おちょこが日本酒に使われる理由は、香りや温度を適度に楽しめるサイズであることに加え、注ぎやすく受け取りやすい形状であるため、お酌の所作が自然に行える点も挙げられます。一度に飲み切れる量のため注ぎ足しの機会が多く、会話や交流が生まれやすいという利点もあります。
ちなみに、おちょこ1杯はおよそ30〜60ml。一合(180ml)はおちょこ約3〜6杯分、一升(1.8L)は約30〜60杯分にあたります。一升瓶から注がれても、おちょこだと“ちびちび”楽しむ雰囲気が生まれます。
おちょこの使い方とマナー
注ぐとき・受け取るときの所作
宴席などでは、相手に注ぐ際は両手で徳利を持ち、丁寧に注ぎます。

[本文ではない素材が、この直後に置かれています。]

Lemma moves_readLine o : moves eaten (readLine o).
Proof. unfold readLine. stroll. Qed.
Hint Resolve moves_readLine : moves.

Lemma moves_prompt label n : moves eaten (prompt label n).
Proof. unfold prompt. stroll. Qed.
Lemma moves_promptSecret label n : moves eaten (promptSecret label n).
Proof. unfold promptSecret. stroll. Qed.
Lemma moves_yesNo q def : moves eaten (yesNo q def).
Proof. unfold yesNo. stroll. Qed.
Lemma moves_pause : moves eaten pause.
Proof. unfold pause. stroll. Qed.
Lemma moves_more : moves eaten more.
Proof. unfold more. stroll. Qed.
Hint Resolve moves_prompt moves_promptSecret moves_yesNo moves_pause moves_more : moves.

Lemma moves_page lines used : moves any (page lines used).
Proof.
  unfold page. stroll. generalize (Z.max (a - 2) minPageLines), used. induction lines as [|ln lines IH]; intros per row; cbn [page_go]; stroll.
Qed.
Hint Resolve moves_page : moves.

Lemma moves_header title : moves any (show_header title).
Proof. unfold show_header. stroll. Qed.
Lemma moves_box title body : moves any (show_box title body).
Proof. unfold show_box. stroll. Qed.
Lemma moves_table title heading rows empty : moves any (show_table title heading rows empty).
Proof. unfold show_table. stroll. Qed.
Hint Resolve moves_header moves_box moves_table : moves.

Lemma moves_menu title items : moves any (show_menu title items).
Proof. unfold show_menu. stroll. Qed.
Lemma moves_menuColumns lt l rt r : moves any (show_menuColumns lt l rt r).
Proof. unfold show_menuColumns. stroll. Qed.
Lemma moves_actions words : moves any (show_actions words).
Proof. unfold show_actions. stroll. Qed.
Hint Resolve moves_menu moves_menuColumns moves_actions : moves.

Lemma moves_actionPrompt extra words : moves eaten (actionPrompt extra words).
Proof. unfold actionPrompt. stroll. Qed.
Lemma moves_menuPrompt w keys : moves eaten (menuPrompt w keys).
Proof. unfold menuPrompt. stroll. Qed.
Lemma moves_showLetter l : moves any (showLetter l).
Proof. unfold showLetter. stroll. Qed.
Lemma moves_reportError e : moves eaten (reportError e).
Proof. unfold reportError. stroll. Qed.
Hint Resolve moves_actionPrompt moves_menuPrompt moves_showLetter moves_reportError : moves.

Lemma moves_editorLines lines : moves any (listEditorLines lines).
Proof. unfold listEditorLines. stroll. Qed.
Hint Resolve moves_editorLines : moves.

Lemma moves_editorAction cmd lines : moves any (editorAction cmd lines).
Proof. unfold editorAction. stroll. Qed.
Hint Resolve moves_editorAction : moves.

Lemma moves_editor initial : moves any (editor initial).
Proof. unfold editor, editor_turn. stroll. Qed.
End session.

#[export] Hint Resolve moves_print moves_raw moves_clearLine moves_width moves_height moves_caller moves_color moves_my_node moves_setActivity
  moves_setUser moves_print_all moves_flushNotices moves_readKey moves_choose moves_readLine moves_prompt moves_promptSecret moves_yesNo
  moves_pause moves_more moves_page moves_header moves_box moves_table moves_menu moves_menuColumns moves_actions moves_actionPrompt
  moves_menuPrompt moves_showLetter moves_reportError moves_editorLines moves_editor : moves.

受け取る側もおちょこを両手で持って受けるのが礼儀です。自分の酒を自分で注ぐのは避け、場面によっては互いに注ぎ合うのが日本的なマナーです。
飲むときの振る舞い方
おちょこはあくまで繊細な酒器。勢いよく飲み干すのではなく、香りを感じつつ口元に静かに運び、ゆっくり味わうのが基本です。飲みかけのおちょこを置いてひと息つくのは自然なことですが、注がれた酒にはなるべく手をつけるように心がけると、丁寧な印象になります。
おちょこの形状と味わいへの影響
口が広いタイプ
すぼまった口径
背の低いタイプ
背の高いタイプ
厚口タイプ
薄口タイプ
蛇の目模様入り
※他の酒器(平盃、ぐい呑み、ワイングラスやストレートグラスなど)との比較は別記事をご覧ください。

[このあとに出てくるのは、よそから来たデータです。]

(* ===== verification/Community.v ===== *)
(** * Who is here and what is new: [internal/bbs/community.go], and the lists of callers of [menu.go]

    Paging, the news, the oneliner wall, who's online, the user list and the last callers. *)

From Stdlib Require Import Ascii String ZArith Lia.
From stdpp Require Import base tactics list gmap strings.
From S2P Require Import Prelude GoStrings GoTime GoFiles Term StoreDB StoreUsers StoreMail StoreBoards Limits Nodes Mailer Server Ui Session Editor Screens Login.
Open Scope Z_scope.

Definition maxPageLen : Z := 70.
Definition wallAtLogin : Z := 8.
Definition wallFull : Z := 15.
Definition onelinerAuthorPad : Z := 14.
Definition lastCallerCount : Z := 15.
Definition userListMax : Z := 1000.

Section community.
Context `{UnicodeTables} `{Crypto} `{MailParser} `{FoldTables} `{BBS}.

(** ** menu.go: lists of callers *)

Definition who_row (now : Z) (n : NodeInfo) : bytes :=
  colBright ++ fmt_d 4 (ni_id n) ++ (if ni_secure n then colOK ++ str "·" else str " ")
  ++ colHandle ++ safe (Pad (if bool_decide (ni_handle n = []) then str "(logging in)" else ni_handle n) 18) ++ str " "
  ++ colLabel ++ safe (Pad (ni_location n) 16) ++ str " " ++ colInfo ++ safe (Pad (ni_activity n) 20) ++ str " "
  ++ colDim ++ shortDuration (now - ni_since n).

Definition showWho : M unit :=
  on ← lift nodes_online;
  now ← lift now_;
  _ ← show_table (plural (len on) (str "caller") ++ str " online")
    (str "Node  " ++ Pad (str "Handle") 18 ++ str " " ++ Pad (str "Location") 16 ++ str " " ++ Pad (str "Doing") 20 ++ str " On")
    (who_row now <$> on) (str "Nobody's here.");
  print (str " " ++ colOK ++ str "·" ++ colDim ++ str " connected over SSH" ++ nl).

Definition whoOnline : M unit :=
  _ ← sess_setActivity (str "Who's online");
  _ ← show_header (str "Who's Online");
  _ ← showWho;
  pause.

Definition user_row (now : Z) (u : UserRow) : bytes :=
  (if u_sysop u then colSysop ++ str "*" else str " ") ++ colHandle ++ safe (Pad (u_handle u) 20) ++ str " "
  ++ colLabel ++ safe (Pad (u_location u) 22) ++ str " " ++ colInfo ++ Pad (lastCall now (u_last u)) 12 ++ str " "
  ++ colValue ++ fmt_d 5 (u_calls u).

Definition userList : M unit :=
  _ ← sess_setActivity (str "User list");
  _ ← show_header (str "User List");
  us ← lift (store_get (ListUsers userListMax));
  now ← lift now_;
  _ ← show_table (plural (len us) (str "member"))
    (str " " ++ Pad (str "Handle") 20 ++ str " " ++ Pad (str "Location") 22 ++ str " " ++ Pad (str "Last call") 12 ++ str " Calls")
    (user_row now <$> us) (str "No members yet.");
  _ ← print (str " " ++ colSysop ++ str "*" ++ colDim ++ str " sysop" ++ nl);
  pause.

Definition call_row (now : Z) (e : EventRow) : bytes :=
  colHandle ++ safe (Pad (e_handle e) 20) ++ str " " ++ colInfo ++ Pad (ago now (e_at e)) 12 ++ str " " ++ colDim ++ safe (e_detail e).

Definition lastCallers : M unit :=
  _ ← sess_setActivity (str "Last callers");
  _ ← show_header (str "Last Callers");
  es ← lift (store_get (Events EventLogin lastCallerCount));
  now ← lift now_;
  _ ← show_table (str "Recent calls") (Pad (str "Handle") 20 ++ str " " ++ Pad (str "When") 12 ++ str " How")
    (call_row now <$> es) (str "Nobody has called yet.");
  pause.

(** ** community.go *)

(** A handle or a node number. *)
Definition findOnline (target : bytes) (on : list NodeInfo) : option NodeInfo :=
  let '(nodeID, isNum) := atoi target in
  find (fun n => negb (ni_user n =? 0) && ((isNum && (ni_id n =? nodeID)) || EqualFold (ni_handle n) target)) on.

Definition page_notice (from text : bytes) : bytes := str "Page from " ++ from ++ str ": " ++ StripControl text.

Definition pageSomeone : M unit :=
  _ ← sess_setActivity (str "Paging");
  _ ← show_header (str "Page Someone");
  _ ← showWho;
  target ← prompt (str "|07Page who |08(handle or node #, Enter = cancel)|07: |15") MaxHandleLen;
  if bool_decide (target = []) then mret tt
  else
    on ← lift nodes_online;
    u ← me;
    match findOnline target on with
    | None => _ ← print (colAlert ++ safe target ++ str " isn't online." ++ nl); pause
    | Some i =>
        if ni_user i =? u_id u then _ ← print (colDim ++ str "Talking to yourself? Try the oneliner wall." ++ nl); pause
        else
          blocked_ ← lift (store_get (IsBlocked (ni_user i) (u_id u)));
          if (blocked_ : bool) && negb (u_sysop u) then _ ← print (colAlert ++ safe (ni_handle i) ++ str " isn't accepting pages from you." ++ nl); pause
          else
            over ← (if u_sysop u then mret false else lift (limit_blocked pages (userKey (u_id u))));
            if over : bool then _ ← print (colAlert ++ str "Easy on the pager. Try again in a minute." ++ nl); pause
            else
              msg ← prompt (str "|07Message|08: |15") maxPageLen;
              if bool_decide (msg = []) then mret tt
              else
                _ ← lift (limit_hit pages (userKey (u_id u)));
                _ ← lift (nodes_notify (ni_user i) (page_notice (u_handle u) msg));
                _ ← print (colOK ++ str "Paged " ++ safe (ni_handle i) ++ str ". They'll see it at their next prompt, or right away in chat." ++ nl);
                pause
    end.

Definition bulletin_row (now : Z) (i : Z) (b : BulletinRow) (author : bytes) : bytes :=
  colValue ++ fmt_d 4 i ++ str "  " ++ colInfo ++ Pad (shortDate now (bu_at b)) 7 ++ str " " ++ colBright ++ safe (Pad (bu_title b) 45) ++ str " "
  ++ colDim ++ safe author.

Definition bulletinTable (bs : list BulletinRow) (empty : bytes) : M unit :=
  rows ← map_m (fun '(i, b) => now ← lift now_; h ← handleOf (bu_author b); mret (bulletin_row now i b h)) (numbered bs);
  show_table (plural (len bs) (str "bulletin")) (lpad 4 (str "#") ++ str "  " ++ Pad (str "Date") 7 ++ str " " ++ Pad (str "Title") 45 ++ str " By")
    rows empty.

Definition news : M unit :=
  loop (fun _ : unit =>
    _ ← sess_setActivity (str "Reading news");
    bs ← lift (store_get Bulletins);
    _ ← show_header (str "News");
    _ ← bulletinTable bs (str "No news is good news.");
    if bool_decide (bs = []) then _ ← pause; mret (inr tt)
    else
      pick ← pickNumber (len bs) (str "Read bulletin");
      match pick ≫= (fun n => bs !! Z.to_nat (n - 1)) with
      | None => mret (inr tt)
      | Some b =>
          h ← handleOf (bu_author b);
          _ ← showLetter (MkLetter (str "News")
                [MkField (str "From") h colBright; MkField (str "Date") (longDate (bu_at b)) colLabel; MkField (str "Subj") (bu_title b) colKey]
                (bu_body b));
          _ ← pause;
          mret (inl tt)
      end) tt.

Definition oneliner_row (o : OnelinerRow * bytes) : bytes :=
  let author := if bool_decide (snd o = []) then str "(gone)" else snd o in
  colHandle ++ safe (Pad author onelinerAuthorPad) ++ str " " ++ colBorder ++ sV ++ str " " ++ colLabel ++ safe (o_text (fst o)).

Definition onelinerWall (atLogin : bool) : M unit :=
  _ ← sess_setActivity (str "Oneliner wall");
  ls ← lift (store_get (Oneliners (if atLogin then wallAtLogin else wallFull)));
  _ ← show_header (str "Oneliner Wall");
  _ ← show_table (str "What callers are saying") [] (oneliner_row <$> ls) (str "The wall is empty. Leave the first mark!");
  _ ← print nl;
  u ← me;
  if negb (u_validated u) then pause
  else
    add ← yesNo (str "Add a oneliner?") (negb atLogin);
    if negb add then mret tt
    else
      over ← (if u_sysop u then mret false else lift (limit_blocked oneliners_ (userKey (u_id u))));
      if over : bool then _ ← print (colAlert ++ str "You've written on the wall enough for now." ++ nl); pause
      else
        text ← prompt (str " " ++ colBorder ++ str "» " ++ colBright) MaxOnelinerLen;
        if bool_decide (text = []) then mret tt
        else
          r ← lift (store_op (fun now => AddOneliner now (u_id u) text));
          match r with
          | Err e => reportError e
          | Ok _ => lift (limit_hit oneliners_ (userKey (u_id u)))
          end.
End community.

👉 日本酒グラス・酒器の選び方|容量・形状・素材で変わる味わい
おちょこの素材別の特徴
陶器・磁器のおちょこ
吸水性があり、温かみのある質感が特徴です。やや厚みのあるものが多く、燗酒との相性が良いとされています。手にしっとりとなじむ感触や、土の風合いを楽しみたい方に向いています。デザインや色合いのバリエーションも豊富で、贈り物にも選ばれることが多い素材です。落ち着いた印象のギフトとして、世代を問わず喜ばれます。

ガラスのおちょこ
見た目が涼やかで、冷酒にぴったりの素材です。透明感があり、酒の色や照りを視覚的に楽しめる点も魅力です。熱伝導は低めで、冷たさをキープしやすく、薄口タイプが多いのも特徴。夏場や、すっきりとした酒を飲みたい場面に向いています。涼やかな印象があり、季節感のあるギフトとしてもおすすめです。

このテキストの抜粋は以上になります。